La tDCS ha mostrado resultados prometedores en diversos estudios: mejora la atención, el control de los impulsos y la puntuación en las escalas que evalúan el conjunto de los síntomas de TDAH.  

Por su parte, las pocas investigaciones que hay sobre el efecto de la EMT en el TDAH no son tan alentadoras como en las otras técnicas de neuromodulación.

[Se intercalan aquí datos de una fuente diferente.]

(* ===== verification/Crc32.v ===== *)
(** * CRC-32 (crypto/crc32.c)

    The table-driven routine [crc32] with its lazily built table, the bitwise
    routine [__pi_crc32], the big-endian variant [crc32_be] and the file
    checksum loop [file_crc].  The theorems show that the lazy table is
    transparent, that the table-driven routine equals the bitwise one, that a
    buffer may be checksummed in pieces, that the checksum of a part of a file does
    not depend on how it is read, and that corruption confined to four
    consecutive bytes is always detected. *)

From stdpp Require Import base list.
From Stdlib Require Import ZArith Lia.
From S2P Require Import Prelude.

Module Crc32.

(** ** Definitions *)

(** The static table has [sizeof(uint32_t) * 256] entries, all zero before
    the first use; only the first 256 are ever filled. *)
Definition crc_table_init : list Z := replicate 1024 0.

(** Terms of the polynomial (except x^32). *)
Definition poly_terms : list Z := [0; 1; 2; 4; 5; 7; 8; 10; 11; 12; 16; 22; 23; 26].

Definition poly : Z :=
  fold_left (fun p n => Z.lor p (Z.shiftl 1 (31 - n))) poly_terms 0.

(** One round of the inner loop: [c & 1 ? poly ^ (c >> 1) : c >> 1]. *)
Definition bit_step (c : Z) : Z :=
  if Z.odd c then Z.lxor poly (Z.shiftr c 1) else Z.shiftr c 1.

Fixpoint bit_steps (k : nat) (c : Z) : Z :=
  match k with
  | O => c
  | S k' => bit_steps k' (bit_step c)
  end.

Definition make_crc_table (tbl : list Z) : list Z :=
  if negb (nth 1 tbl 0 =? 0) then tbl
  else fold_left (fun t n => <[n := bit_steps 8 (Z.of_nat n)]> t) (seq 0 256) tbl.

(** [DO1]: table entry of the low byte of [crc ^ b], exclusive or [crc >> 8]. *)
Definition DO1 (tbl : list Z) (crc : Z) (b : byte) : Z :=
  Z.lxor (nth (Z.to_nat (Z.land (Z.lxor crc (byte_val b)) 255)) tbl 0) (Z.shiftr crc 8).
(** ** mtd_buf_all_ff *)

Lemma is_ff_val b : is_ff b = true <-> byte_val b = 255.
Proof.
  unfold is_ff. rewrite bool_decide_eq_true. split; [by intros ->|].
  intros H. apply byte_val_inj. by rewrite H.
Qed.

Lemma all_ff_cons b l : all_ff (b :: l) = is_ff b && all_ff l.
Proof. reflexivity. Qed.

Lemma ff_tail_spec buf : ff_tail buf = if all_ff buf then 1 else 0.
Proof.
  induction buf as [|b buf IH]; [done|]. cbn [ff_tail]. rewrite all_ff_cons, IH.
  by destruct (is_ff b).
Qed.

Lemma word_ff b0 b1 b2 b3 :
  (le_val [b0; b1; b2; b3] =? 0xffffffff) = all_ff [b0; b1; b2; b3].
Proof.
  pose proof (byte_val_range b0). pose proof (byte_val_range b1).
  pose proof (byte_val_range b2). pose proof (byte_val_range b3).
  apply eq_true_iff_eq. rewrite Z.eqb_eq, !all_ff_cons, !andb_true_iff, !is_ff_val.
  cbn [le_val]. split; [intros E; repeat split; lia|intros; lia].
Qed.

Lemma ff_words_spec buf : ff_words buf = if all_ff buf then 1 else 0.
Proof.
  remember (length buf) as n eqn:Hn. assert (Hle : (length buf <= n)%nat) by lia.
  clear Hn. revert buf Hle. induction n as [|n IH]; intros buf Hle.
  { destruct buf; [done|cbn in Hle; lia]. }
  destruct buf as [|b0 [|b1 [|b2 [|b3 rest]]]]; try apply ff_tail_spec.
  cbn [ff_words]. rewrite word_ff.
  replace (all_ff (b0 :: b1 :: b2 :: b3 :: rest))
    with (all_ff [b0; b1; b2; b3] && all_ff rest)
    by (rewrite !all_ff_cons; cbn; by rewrite andb_true_r, !andb_assoc).
  destruct (all_ff [b0; b1; b2; b3]); cbn [negb andb]; [|done].
  destruct rest; [done|]. apply IH. cbn in *. lia.
Qed.

Lemma mtd_buf_all_ff_spec addr buf :
  mtd_buf_all_ff addr buf = if all_ff buf then 1 else 0.
Proof.
  revert addr. induction buf as [|b rest IH]; intros addr; [done|].
  cbn [mtd_buf_all_ff]. destruct (Z.land addr 3 =? 0); cbn [negb].
  - apply ff_words_spec.
  - rewrite all_ff_cons. destruct (is_ff b); cbn [negb andb]; [|done].
    destruct rest; [done|apply IH].
Qed.

(** ** Erase blocks of a well-behaved chip *)

Section PebOk.
Context {D : Type} (cfg : mtd_config) (m : mtd_info D).
Context (cells : D -> list byte) (bad : D -> Z -> bool) `{!FlashOk m cells bad}.
Context (junk : nat -> list byte) (malloc_addr : Z).
Context (Hcfg : cfg_plain cfg).

(** Contents of block [p]. *)
Definition block (d : D) (p : Z) : list byte :=
  read_at (cells d) (Z.to_nat (p * erasesize m)) (Z.to_nat (erasesize m)).

Definition peb_in (p : Z) : Prop := 0 <= p /\ p * erasesize m < size m.

Lemma peb_in_end p : peb_in p -> p * erasesize m + erasesize m <= size m.
Proof.
  intros [Hp Hlt]. destruct fl_size as [[k Hk] _]. pose proof fl_es as He.
  assert (p < k) by (apply (Z.mul_lt_mono_pos_r (erasesize m)); lia).
  assert ((p + 1) * erasesize m <= k * erasesize m) by (apply Z.mul_le_mono_nonneg_r; lia).
  lia.
Qed.

Lemma peb_valid_in p : peb_in p -> mtd_peb_valid m p = true.
Proof.
  pose proof fl_es. destruct fl_size as [_ Hs]. unfold mtd_peb_valid, peb_in.
  intros [Hp Hlt]. rewrite fl_regions, u64_small by nia. cbn [Z.eqb negb].
  replace (p <? 0) with false by lia.
  by replace (size m <=? p * erasesize m) with false by lia.
Qed.

Lemma peb_is_bad_in d p :
  peb_in p -> mtd_peb_is_bad m d p = if bad d p then 1 else 0.
Proof.
  intros Hp. unfold mtd_peb_is_bad. rewrite peb_valid_in by done. cbn [negb].
  destruct Hp. by apply fl_bad.
Qed.

Lemma length_block d p : peb_in p -> length (block d p) = Z.to_nat (erasesize m).
Proof.
  intros Hp. pose proof (peb_in_end p Hp). pose proof fl_es. destruct Hp.
  apply length_read_at. pose proof (fl_len d). lia.
Qed.

(** The two bound checks shared by reads and writes pass inside a block. *)
Lemma bounds_pass offset len :
  0 <= offset -> 0 <= len -> offset + len <= erasesize m ->
  (offset <? 0) || (erasesize m <? u32 (offset + len)) = false.
Proof.
  pose proof fl_es. intros Ho Hl Hs. rewrite u32_small by lia.
  apply orb_false_iff. lia.
Qed.

Lemma emulate_off var d : mtd_peb_emulate cfg m var d = (false, d).
Proof. destruct Hcfg as [_ Hd]. unfold mtd_peb_emulate. by rewrite Hd. Qed.

Lemma chk_io_off : mtd_peb_chk_io cfg = false.
Proof. destruct Hcfg as [_ Hd]. unfold mtd_peb_chk_io. by rewrite Hd. Qed.

Lemma mtd_read_ok d from buf :
  0 <= from -> buf <> [] -> from + Z.of_nat (length buf) <= size m ->
  exists d', mtd_read m d from (Z.of_nat (length buf)) buf =
      (0, Z.of_nat (length buf), read_at (cells d) (Z.to_nat from) (length buf), d')
    /\ cells d' = cells d /\ bad d' = bad d.
Proof.
  intros Hf Hb Hs. destruct fl_read as (f & Hdrv & Hread).
  destruct (Hread d from buf Hf Hb Hs) as (rc & d' & E & Hrc & Hecc & Hc & Hbad).
  exists d'. split; [|done].
  assert (length buf <> 0%nat) by (by destruct buf).
  unfold mtd_read, mtd_read_oob. rewrite Hdrv, E.
  replace ((from <? 0) || (size m <=? from) || (size m - from <? Z.of_nat (length buf)))
    with false by lia.
  replace (Z.of_nat (length buf) =? 0) with false by lia.
  replace (rc <? 0) with false by lia.
  destruct (ecc_strength m =? 0) eqn:E1; [done|]. bool_prop.
  destruct Hecc as [?|?]; [done|]. by replace (bitflip_threshold m <=? rc) with false by lia.
Qed.

Lemma length_corrupt_first buf : length (corrupt_first buf) = length buf.
Proof. by destruct buf. Qed.

Lemma peb_read_ok d buf p offset :
  peb_in p -> bad d p = false -> 0 <= offset -> buf <> [] ->
  offset + Z.of_nat (length buf) <= erasesize m ->
  exists d', mtd_peb_read cfg m d buf p offset (Z.of_nat (length buf)) =
      (0, read_at (block d p) (Z.to_nat offset) (length buf), d')
    /\ cells d' = cells d /\ bad d' = bad d.
Proof.
  intros Hp Hgood Ho Hb Hs. pose proof (peb_in_end p Hp) as Hend. pose proof fl_es.
  assert (length buf <> 0%nat) by (by destruct buf).
  unfold mtd_peb_read. rewrite peb_valid_in by done.
  rewrite bounds_pass by lia. rewrite peb_is_bad_in, Hgood by done.
  replace (Z.of_nat (length buf) <? 0) with false by lia.
  replace (Z.of_nat (length buf) =? 0) with false by lia. cbn [negb].
  assert (Hc : corrupt_first buf <> []) by (by destruct buf).
  destruct (mtd_read_ok d (p * erasesize m + offset) (corrupt_first buf))
    as (d' & E & Hcell & Hbad);
    [destruct Hp; nia|done|rewrite length_corrupt_first; lia|].
  rewrite length_corrupt_first in E.
  exists d'. split; [|done]. cbn [mtd_peb_read_retry MTD_IO_RETRIES].
  rewrite E. cbn [Z.eqb negb]. rewrite Z.eqb_refl. cbn [negb].
  unfold mtd_peb_emulate_bitflip. rewrite emulate_off. do 2 f_equal.
  unfold block, read_at. rewrite skipn_firstn_comm, drop_drop, take_take.
  f_equal; [lia|]. f_equal. destruct Hp. lia.
Qed.
Lemma scan_buckets_spec magic flags idx s bs s' bs' :
  Forall (opened (view (sc_w s))) bs -> fok (sc_f s) ->
  scan_buckets magic flags idx s bs = (s', bs') ->
  view (sc_w s') = view (sc_w s) /\ fok (sc_f s') /\ map place bs' = map place bs /\
  Forall (scanned (view (sc_w s))) bs' /\
  (sc_used s' = sc_used s \/
   sc_used s = None /\ exists i b' g, sc_used s' = Some (idx + i)%nat /\
     bs' !! i = Some b' /\ fok g /\ verified g magic flags b' (len b')).
Proof.
  revert idx s s' bs'. induction bs as [|b bs IH]; intros idx s s' bs' Ho Hf E.
  { cbn in E. inv E. split_and!; auto. }
  apply Forall_cons in Ho as [Hob Ho]. cbn [scan_buckets] in E.
  destruct (scan_one magic flags idx s b) as [s1 b1] eqn:E1.
  destruct (scan_buckets magic flags (S idx) s1 bs) as [s2 bs2] eqn:E2.
  inv E.
  destruct (scan_one_spec _ _ _ _ _ _ _ Hob Hf E1) as (Hv1 & Hf1 & Hp1 & Hs1 & Hu1).
  rewrite <- Hv1 in Ho.
  destruct (IH _ _ _ _ Ho Hf1 E2) as (Hv2 & Hf2 & Hp2 & Hs2 & Hu2).
  split_and!; [congruence|done|cbn; congruence|constructor; [done|congruence]|].
  destruct Hu1 as [Hu1|(Hn & Hu1 & Hver)].
  - destruct Hu2 as [Hu2|(Hn2 & i & b' & g & Hi & Hb' & Hg & Hver)]; [left; congruence|].
    right. split; [congruence|]. exists (S i), b', g.
    split_and!; [rewrite Hi; f_equal; lia|done|done|done].
  - right. split; [done|]. destruct Hu2 as [Hu2|(Hn2 & _)]; [|congruence].
    exists 0%nat, b1, (sc_f s).
    split_and!; [rewrite Hu2, Hu1; f_equal; lia|done|done|done].
Qed.

(** ** Frames *)

(** Going from [w] to [w'] leaves alone everything independent of [ss]. *)
Definition frame_out (ss : list L) (w w' : W) : Prop :=
  (forall b', Forall (fun s => indep s (bstat b')) ss ->
     bwf (view w) b' -> bwf (view w') b') /\
  (forall s' d, Forall (fun s => indep s s') ss ->
     stored (view w) s' d -> stored (view w') s' d).

Lemma frame_out_refl ss w : frame_out ss w w.
Proof. by split. Qed.

Lemma frame_out_trans ss1 ss2 w1 w2 w3 :
  frame_out ss1 w1 w2 -> frame_out ss2 w2 w3 -> frame_out (ss1 ++ ss2) w1 w3.
Proof.
  intros [H1 H1'] [H2 H2'].
  split; [intros b' Hs Hb|intros s' d Hs Hd]; apply Forall_app in Hs as [Ha Hb2]; auto.
Qed.

Lemma frame_out_cons s ss w w' : frame_out ss w w' -> frame_out (s :: ss) w w'.
Proof.
  intros [H1 H2]. split; [intros b' Hs Hb|intros s' d Hs Hd];
    apply Forall_cons in Hs as [_ Hs]; auto.
Qed.

Lemma scanned_frame ss w w' b :
  frame_out ss w w' -> Forall (fun s => indep s (place b)) ss ->
  scanned (view w) b -> scanned (view w') b.
Proof.
  intros [H1 H2] Hi [Hw Hd]. split; [by apply H1|].
  intros d Hb. destruct (Hd d Hb) as [Hl Hst]. split; [done|].
  intros Hnr k Hk. by apply H2, Hst.
Qed.

(** ** Refreshing *)

Lemma bucket_refresh_ok w b data n ret w' b' :
  scanned (view w) b -> 0 <= n <= Z.of_nat (length data) ->
  fits (place b) (Z.to_nat n) ->
  bucket_refresh w b data n = (ret, w', b') ->
  place b' = place b /\ stored (view w') (place b) (take (Z.to_nat n) data) /\
  frame_out [place b] w w'.
Proof.
  intros [Hwf Hd] Hn Hfit. unfold bucket_refresh.
  destruct (negb (needs_refresh b) && (len b =? n) && same_prefix (buf b) data n) eqn:E.
  - intros E'. inv E'. bool_prop. split; [done|]. split; [|apply frame_out_refl].
    unfold same_prefix in *. destruct (buf b') as [d|]; [|done]. bool_prop.
    destruct (Hd d eq_refl) as [Hl Hst].
    match goal with H : take _ d = _ |- _ => rewrite <- H end.
    apply Hst; [done|]. lia.
  - destruct (bwrite_ok w (priv b) (take (Z.to_nat n) data)) as
      (w2 & b2 & Ew & Hs & Hw2 & Hst & Hfr1 & Hfr2); [done|by rewrite length_take_le by lia|].
    rewrite Ew. intros E'. inv E'. cbn [Z.eqb]. unfold place. cbn.
    split; [done|]. split; [done|]. split.
    + intros b0 Hi. apply Forall_cons in Hi as [Hi _]. auto.
    + intros s0 d Hi. apply Forall_cons in Hi as [Hi _]. auto.
Qed.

Para finalizar, una advertencia

Como hemos visto, las técnicas de neuromodulación son seguras y eficaces para mejorar un gran número de síntomas en diferentes patologías. Sin embargo, a pesar de lo prometedoras que son, debemos recordar que son técnicas novedosas que siguen evaluándose y estudiándose. Todo lo que te hemos contado aquí está basado en lo que dice la literatura científica, pero debemos ser cautos y entender que falta mucho camino por recorrer. Quedan muchos aspectos por dilucidar, como cuáles son los protocolos más adecuados en cada caso o los efectos concretos en muchos otros síntomas y patologías. 

Por último, recuerda que estos tratamientos no sustituyen a los convencionales, sino que los refuerzan y complementan. Son una herramienta más en el camino hacia una vida mejor, en la que tú —y no tu enfermedad— tengas, por fin, el control.